Show every line below where "string" can be found.

◆ **Data listing**
□ □ □ □ □ □ □

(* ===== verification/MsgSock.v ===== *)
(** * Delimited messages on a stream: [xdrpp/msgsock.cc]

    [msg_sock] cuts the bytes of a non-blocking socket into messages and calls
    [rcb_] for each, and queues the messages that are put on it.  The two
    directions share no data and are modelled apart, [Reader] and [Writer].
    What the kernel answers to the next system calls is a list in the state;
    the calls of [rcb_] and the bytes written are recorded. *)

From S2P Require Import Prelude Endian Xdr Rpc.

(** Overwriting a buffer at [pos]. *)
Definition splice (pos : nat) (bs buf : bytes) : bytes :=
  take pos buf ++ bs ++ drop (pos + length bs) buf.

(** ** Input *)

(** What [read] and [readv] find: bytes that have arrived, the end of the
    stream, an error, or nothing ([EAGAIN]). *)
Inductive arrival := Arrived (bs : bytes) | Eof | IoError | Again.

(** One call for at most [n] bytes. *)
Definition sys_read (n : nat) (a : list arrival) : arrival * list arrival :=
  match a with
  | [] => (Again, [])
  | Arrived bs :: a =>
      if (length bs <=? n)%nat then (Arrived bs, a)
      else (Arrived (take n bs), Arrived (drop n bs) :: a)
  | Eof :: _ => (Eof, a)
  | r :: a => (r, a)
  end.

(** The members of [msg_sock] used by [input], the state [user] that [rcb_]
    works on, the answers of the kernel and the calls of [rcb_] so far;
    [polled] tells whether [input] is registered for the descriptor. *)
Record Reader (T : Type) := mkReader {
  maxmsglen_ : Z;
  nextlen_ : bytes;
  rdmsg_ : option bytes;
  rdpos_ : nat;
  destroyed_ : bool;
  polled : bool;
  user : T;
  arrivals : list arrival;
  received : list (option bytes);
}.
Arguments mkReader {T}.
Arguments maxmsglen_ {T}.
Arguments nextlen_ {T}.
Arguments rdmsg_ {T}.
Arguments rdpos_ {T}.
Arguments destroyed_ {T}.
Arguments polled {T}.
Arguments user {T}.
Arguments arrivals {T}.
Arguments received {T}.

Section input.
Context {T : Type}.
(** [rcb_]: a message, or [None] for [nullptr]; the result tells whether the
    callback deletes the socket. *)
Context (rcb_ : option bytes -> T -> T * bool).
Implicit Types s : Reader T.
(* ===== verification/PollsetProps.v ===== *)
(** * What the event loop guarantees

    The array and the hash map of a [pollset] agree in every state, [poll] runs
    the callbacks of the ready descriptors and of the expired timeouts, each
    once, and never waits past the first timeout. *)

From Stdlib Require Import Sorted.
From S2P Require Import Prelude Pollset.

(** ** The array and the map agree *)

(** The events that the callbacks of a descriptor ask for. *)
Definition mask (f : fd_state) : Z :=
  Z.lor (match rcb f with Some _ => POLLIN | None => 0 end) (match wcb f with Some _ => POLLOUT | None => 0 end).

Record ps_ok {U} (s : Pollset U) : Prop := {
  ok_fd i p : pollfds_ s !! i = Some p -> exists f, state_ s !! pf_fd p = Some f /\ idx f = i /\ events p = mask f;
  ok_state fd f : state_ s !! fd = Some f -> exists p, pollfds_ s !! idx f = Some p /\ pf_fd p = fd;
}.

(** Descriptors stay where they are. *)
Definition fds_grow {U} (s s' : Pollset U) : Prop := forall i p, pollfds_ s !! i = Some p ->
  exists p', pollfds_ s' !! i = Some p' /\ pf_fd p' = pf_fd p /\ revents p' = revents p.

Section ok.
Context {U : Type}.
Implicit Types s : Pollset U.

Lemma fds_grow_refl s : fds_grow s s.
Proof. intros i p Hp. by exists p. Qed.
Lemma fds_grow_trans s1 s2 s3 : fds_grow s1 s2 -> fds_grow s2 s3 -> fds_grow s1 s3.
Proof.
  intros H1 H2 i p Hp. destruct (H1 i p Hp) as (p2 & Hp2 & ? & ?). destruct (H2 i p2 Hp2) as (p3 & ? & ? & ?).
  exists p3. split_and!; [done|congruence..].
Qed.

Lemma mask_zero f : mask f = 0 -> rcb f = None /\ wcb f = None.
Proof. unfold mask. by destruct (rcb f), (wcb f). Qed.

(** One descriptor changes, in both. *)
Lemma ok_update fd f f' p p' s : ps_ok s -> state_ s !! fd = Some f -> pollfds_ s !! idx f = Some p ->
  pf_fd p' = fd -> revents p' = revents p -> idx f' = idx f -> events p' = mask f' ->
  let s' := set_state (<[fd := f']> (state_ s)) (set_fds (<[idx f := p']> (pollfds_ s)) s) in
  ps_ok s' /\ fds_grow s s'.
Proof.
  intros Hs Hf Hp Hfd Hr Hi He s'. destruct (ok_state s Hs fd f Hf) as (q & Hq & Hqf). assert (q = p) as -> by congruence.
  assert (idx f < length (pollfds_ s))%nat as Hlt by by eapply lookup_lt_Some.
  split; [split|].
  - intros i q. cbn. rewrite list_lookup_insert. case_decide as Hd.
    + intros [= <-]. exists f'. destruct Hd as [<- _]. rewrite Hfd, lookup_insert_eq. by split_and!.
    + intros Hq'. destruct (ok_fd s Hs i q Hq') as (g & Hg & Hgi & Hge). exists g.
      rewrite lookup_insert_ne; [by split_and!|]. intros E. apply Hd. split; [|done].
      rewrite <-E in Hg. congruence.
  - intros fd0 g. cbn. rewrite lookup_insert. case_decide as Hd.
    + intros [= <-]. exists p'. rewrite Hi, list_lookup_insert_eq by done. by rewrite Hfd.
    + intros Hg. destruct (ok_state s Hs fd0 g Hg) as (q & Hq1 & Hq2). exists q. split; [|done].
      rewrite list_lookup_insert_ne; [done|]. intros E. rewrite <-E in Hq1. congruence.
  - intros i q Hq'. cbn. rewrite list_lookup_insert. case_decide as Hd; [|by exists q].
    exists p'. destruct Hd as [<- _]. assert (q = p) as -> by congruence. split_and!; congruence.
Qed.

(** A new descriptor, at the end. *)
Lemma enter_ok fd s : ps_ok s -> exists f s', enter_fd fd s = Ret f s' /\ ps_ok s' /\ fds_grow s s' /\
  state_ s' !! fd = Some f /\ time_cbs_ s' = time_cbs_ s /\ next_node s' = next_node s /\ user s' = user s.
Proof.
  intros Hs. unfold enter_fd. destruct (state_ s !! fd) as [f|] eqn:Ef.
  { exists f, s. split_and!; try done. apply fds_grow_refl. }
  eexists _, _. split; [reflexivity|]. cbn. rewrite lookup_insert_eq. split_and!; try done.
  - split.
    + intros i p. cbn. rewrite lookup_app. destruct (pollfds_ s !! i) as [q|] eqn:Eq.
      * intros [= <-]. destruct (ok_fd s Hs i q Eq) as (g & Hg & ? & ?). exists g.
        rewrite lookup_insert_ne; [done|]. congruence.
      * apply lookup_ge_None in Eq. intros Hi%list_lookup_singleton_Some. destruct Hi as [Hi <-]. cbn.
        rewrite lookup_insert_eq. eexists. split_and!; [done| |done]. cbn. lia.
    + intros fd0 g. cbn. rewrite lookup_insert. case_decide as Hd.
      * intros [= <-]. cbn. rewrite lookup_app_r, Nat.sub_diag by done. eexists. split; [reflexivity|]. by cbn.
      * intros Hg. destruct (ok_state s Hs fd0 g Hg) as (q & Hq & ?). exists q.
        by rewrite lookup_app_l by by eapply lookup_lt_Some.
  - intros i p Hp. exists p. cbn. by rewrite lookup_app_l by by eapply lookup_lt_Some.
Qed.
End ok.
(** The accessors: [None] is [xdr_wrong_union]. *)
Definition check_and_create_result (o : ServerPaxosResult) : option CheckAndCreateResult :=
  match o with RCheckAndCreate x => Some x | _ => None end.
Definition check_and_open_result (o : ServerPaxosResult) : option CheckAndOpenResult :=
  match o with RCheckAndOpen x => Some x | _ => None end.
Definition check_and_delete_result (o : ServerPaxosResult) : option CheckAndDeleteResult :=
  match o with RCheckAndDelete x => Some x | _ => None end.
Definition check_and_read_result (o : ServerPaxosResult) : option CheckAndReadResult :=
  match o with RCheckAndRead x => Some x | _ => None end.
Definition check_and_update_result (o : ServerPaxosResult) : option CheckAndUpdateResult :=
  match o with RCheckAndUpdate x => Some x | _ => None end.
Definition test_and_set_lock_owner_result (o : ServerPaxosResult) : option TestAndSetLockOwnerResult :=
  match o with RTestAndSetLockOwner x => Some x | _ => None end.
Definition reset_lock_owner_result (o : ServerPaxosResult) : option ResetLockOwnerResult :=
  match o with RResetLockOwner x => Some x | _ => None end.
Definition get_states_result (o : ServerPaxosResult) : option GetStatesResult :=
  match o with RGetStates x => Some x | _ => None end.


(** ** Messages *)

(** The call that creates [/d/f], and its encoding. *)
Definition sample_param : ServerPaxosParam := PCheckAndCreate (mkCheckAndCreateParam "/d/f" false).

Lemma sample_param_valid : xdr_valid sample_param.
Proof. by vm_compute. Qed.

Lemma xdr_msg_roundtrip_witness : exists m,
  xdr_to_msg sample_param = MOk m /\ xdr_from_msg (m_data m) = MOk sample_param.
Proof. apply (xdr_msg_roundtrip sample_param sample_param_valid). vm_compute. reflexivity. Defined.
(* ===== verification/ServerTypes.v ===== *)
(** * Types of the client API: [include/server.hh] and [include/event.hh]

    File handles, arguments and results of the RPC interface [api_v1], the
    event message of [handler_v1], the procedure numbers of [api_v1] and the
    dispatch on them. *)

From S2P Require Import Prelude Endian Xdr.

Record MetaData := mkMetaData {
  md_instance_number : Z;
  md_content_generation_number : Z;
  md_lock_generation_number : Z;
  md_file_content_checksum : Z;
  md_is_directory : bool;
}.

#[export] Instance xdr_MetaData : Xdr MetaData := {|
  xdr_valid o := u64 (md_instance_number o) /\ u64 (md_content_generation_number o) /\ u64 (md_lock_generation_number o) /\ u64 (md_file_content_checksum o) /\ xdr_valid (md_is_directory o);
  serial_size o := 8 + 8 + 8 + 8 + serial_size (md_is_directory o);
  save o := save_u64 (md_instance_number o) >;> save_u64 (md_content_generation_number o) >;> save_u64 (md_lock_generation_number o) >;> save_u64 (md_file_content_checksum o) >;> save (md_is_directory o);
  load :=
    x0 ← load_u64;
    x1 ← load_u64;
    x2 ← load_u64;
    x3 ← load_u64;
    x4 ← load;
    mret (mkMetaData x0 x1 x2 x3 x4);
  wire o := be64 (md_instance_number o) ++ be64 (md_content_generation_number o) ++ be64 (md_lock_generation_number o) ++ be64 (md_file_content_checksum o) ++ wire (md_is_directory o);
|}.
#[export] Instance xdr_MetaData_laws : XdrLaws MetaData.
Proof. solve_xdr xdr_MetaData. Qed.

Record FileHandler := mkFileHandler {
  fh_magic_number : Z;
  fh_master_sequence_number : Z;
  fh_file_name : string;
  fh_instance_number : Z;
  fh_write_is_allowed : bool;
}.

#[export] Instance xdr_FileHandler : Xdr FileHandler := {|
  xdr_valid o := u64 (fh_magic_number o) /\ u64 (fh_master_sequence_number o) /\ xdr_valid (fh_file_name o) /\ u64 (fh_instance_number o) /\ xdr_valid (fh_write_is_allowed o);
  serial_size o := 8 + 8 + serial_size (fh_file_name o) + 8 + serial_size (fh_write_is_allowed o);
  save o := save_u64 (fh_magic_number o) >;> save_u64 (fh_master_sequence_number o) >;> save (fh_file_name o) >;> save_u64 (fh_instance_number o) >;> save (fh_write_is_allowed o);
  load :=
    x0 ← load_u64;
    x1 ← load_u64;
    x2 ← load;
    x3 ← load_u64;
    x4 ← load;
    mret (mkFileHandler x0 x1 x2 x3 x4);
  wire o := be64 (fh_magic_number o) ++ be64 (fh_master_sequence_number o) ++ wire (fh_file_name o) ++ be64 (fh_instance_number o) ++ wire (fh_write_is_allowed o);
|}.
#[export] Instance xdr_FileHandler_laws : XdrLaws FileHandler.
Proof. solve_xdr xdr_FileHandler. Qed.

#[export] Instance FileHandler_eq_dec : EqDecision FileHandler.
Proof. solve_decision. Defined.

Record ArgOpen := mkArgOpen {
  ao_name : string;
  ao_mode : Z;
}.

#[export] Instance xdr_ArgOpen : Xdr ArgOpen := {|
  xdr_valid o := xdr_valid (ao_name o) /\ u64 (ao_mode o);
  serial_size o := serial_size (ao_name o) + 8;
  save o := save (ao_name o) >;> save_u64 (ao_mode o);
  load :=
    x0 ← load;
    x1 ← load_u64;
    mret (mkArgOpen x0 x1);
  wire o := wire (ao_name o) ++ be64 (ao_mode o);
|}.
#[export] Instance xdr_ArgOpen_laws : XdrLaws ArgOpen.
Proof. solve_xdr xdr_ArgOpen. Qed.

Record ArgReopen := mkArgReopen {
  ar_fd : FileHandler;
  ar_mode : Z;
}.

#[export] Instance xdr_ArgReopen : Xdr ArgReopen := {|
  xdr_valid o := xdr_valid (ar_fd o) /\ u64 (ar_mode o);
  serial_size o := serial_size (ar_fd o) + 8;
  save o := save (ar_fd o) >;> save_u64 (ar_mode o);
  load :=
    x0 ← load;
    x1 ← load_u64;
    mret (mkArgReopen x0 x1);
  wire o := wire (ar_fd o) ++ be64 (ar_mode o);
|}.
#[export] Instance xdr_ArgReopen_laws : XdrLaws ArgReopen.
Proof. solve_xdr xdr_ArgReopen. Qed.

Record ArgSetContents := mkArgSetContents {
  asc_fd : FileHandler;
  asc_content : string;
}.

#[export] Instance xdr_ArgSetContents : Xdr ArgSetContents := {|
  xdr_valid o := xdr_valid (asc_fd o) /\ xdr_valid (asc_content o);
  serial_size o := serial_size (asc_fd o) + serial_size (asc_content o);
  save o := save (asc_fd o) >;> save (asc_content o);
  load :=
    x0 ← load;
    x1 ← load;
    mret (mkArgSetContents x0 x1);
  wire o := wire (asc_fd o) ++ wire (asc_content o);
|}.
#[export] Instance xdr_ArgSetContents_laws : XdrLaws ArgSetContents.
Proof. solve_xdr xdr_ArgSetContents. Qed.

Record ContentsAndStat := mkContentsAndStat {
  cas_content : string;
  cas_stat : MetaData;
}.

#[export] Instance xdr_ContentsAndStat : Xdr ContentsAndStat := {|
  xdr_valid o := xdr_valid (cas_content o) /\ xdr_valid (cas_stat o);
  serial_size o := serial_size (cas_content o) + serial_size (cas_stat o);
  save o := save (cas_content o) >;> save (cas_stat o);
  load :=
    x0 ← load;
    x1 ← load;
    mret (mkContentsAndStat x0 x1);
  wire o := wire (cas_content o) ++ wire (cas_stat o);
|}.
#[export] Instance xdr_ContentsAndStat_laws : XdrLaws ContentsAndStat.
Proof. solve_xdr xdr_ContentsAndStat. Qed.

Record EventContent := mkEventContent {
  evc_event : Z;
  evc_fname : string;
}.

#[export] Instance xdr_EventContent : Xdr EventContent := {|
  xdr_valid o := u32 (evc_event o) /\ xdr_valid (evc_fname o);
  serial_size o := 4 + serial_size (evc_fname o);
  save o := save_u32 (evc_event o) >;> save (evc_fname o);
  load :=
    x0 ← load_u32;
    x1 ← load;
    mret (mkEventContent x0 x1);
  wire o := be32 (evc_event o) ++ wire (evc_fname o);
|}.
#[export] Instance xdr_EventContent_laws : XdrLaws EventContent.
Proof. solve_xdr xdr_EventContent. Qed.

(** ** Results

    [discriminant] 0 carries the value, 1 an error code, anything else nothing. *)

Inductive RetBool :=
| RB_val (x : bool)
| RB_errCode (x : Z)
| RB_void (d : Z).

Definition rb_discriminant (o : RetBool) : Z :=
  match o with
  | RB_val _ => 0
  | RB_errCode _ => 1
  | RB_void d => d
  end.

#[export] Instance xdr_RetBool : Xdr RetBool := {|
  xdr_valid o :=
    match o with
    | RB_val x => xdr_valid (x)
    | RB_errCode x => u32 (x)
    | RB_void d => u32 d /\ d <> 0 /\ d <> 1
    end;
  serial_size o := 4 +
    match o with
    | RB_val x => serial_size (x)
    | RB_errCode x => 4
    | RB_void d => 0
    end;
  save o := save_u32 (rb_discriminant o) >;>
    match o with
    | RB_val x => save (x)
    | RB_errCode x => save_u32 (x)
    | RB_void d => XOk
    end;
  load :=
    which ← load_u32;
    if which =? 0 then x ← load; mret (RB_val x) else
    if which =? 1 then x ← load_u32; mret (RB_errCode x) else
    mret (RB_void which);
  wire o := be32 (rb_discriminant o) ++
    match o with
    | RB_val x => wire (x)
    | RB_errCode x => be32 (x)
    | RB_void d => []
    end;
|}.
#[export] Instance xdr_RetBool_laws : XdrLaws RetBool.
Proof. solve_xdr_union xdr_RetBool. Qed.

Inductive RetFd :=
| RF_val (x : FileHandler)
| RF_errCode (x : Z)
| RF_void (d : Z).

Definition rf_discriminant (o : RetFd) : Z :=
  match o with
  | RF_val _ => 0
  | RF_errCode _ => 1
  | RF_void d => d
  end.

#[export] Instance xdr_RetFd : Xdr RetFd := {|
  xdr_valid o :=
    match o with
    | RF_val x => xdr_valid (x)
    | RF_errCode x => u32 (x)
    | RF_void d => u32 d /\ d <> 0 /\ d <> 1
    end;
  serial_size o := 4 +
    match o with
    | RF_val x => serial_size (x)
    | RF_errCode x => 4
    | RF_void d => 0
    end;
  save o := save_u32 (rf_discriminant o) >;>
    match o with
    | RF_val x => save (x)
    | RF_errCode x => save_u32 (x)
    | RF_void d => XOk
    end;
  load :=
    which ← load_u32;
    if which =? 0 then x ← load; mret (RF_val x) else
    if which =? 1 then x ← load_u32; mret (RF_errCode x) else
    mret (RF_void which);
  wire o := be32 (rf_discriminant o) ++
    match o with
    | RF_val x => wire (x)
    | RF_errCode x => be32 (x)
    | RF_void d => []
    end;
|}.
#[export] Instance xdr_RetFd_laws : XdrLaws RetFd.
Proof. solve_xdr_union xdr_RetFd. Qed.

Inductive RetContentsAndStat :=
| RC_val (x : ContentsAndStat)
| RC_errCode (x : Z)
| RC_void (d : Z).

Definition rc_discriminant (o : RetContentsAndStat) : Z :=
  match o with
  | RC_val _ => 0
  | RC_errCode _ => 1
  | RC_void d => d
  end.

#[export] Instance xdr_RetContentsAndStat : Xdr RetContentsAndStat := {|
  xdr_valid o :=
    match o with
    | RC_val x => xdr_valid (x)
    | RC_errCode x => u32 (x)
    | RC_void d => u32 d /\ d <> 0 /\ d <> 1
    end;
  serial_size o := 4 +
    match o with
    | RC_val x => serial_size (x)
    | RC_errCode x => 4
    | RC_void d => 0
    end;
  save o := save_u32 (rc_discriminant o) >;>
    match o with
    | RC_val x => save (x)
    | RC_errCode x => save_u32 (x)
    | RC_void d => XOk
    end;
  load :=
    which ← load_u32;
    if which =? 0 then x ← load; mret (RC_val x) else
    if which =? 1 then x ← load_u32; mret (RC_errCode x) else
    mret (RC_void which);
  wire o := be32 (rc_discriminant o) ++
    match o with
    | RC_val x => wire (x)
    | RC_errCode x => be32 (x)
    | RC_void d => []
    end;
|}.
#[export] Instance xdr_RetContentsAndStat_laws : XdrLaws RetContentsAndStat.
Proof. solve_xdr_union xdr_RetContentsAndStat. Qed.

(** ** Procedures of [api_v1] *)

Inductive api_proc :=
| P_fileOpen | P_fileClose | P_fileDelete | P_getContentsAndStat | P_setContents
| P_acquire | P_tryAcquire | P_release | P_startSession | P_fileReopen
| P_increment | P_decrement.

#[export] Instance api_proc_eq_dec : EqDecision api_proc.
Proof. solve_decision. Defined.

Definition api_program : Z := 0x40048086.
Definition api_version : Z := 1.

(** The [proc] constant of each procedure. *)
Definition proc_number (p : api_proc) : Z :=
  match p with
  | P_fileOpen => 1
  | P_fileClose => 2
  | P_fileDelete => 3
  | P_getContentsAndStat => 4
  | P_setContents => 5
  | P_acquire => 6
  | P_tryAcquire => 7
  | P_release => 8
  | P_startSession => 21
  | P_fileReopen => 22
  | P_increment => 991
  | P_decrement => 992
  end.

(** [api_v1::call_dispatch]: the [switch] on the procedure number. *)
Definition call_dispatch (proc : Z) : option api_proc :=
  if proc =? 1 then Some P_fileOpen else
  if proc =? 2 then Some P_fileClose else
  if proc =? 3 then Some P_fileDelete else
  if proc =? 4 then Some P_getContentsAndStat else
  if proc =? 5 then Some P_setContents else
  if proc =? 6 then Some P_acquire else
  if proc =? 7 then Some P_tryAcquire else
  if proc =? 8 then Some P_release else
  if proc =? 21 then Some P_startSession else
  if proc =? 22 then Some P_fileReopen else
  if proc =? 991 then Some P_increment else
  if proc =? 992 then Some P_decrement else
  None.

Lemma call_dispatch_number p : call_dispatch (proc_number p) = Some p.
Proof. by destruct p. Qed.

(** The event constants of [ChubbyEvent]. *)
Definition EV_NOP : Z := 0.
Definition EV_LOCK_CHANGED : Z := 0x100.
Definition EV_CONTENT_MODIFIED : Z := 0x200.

□ □ □ □ □ □ □

◆ **Completed task**
  fh_file_name : string;
  ao_name : string;
  asc_content : string;
  cas_content : string;
  evc_fname : string;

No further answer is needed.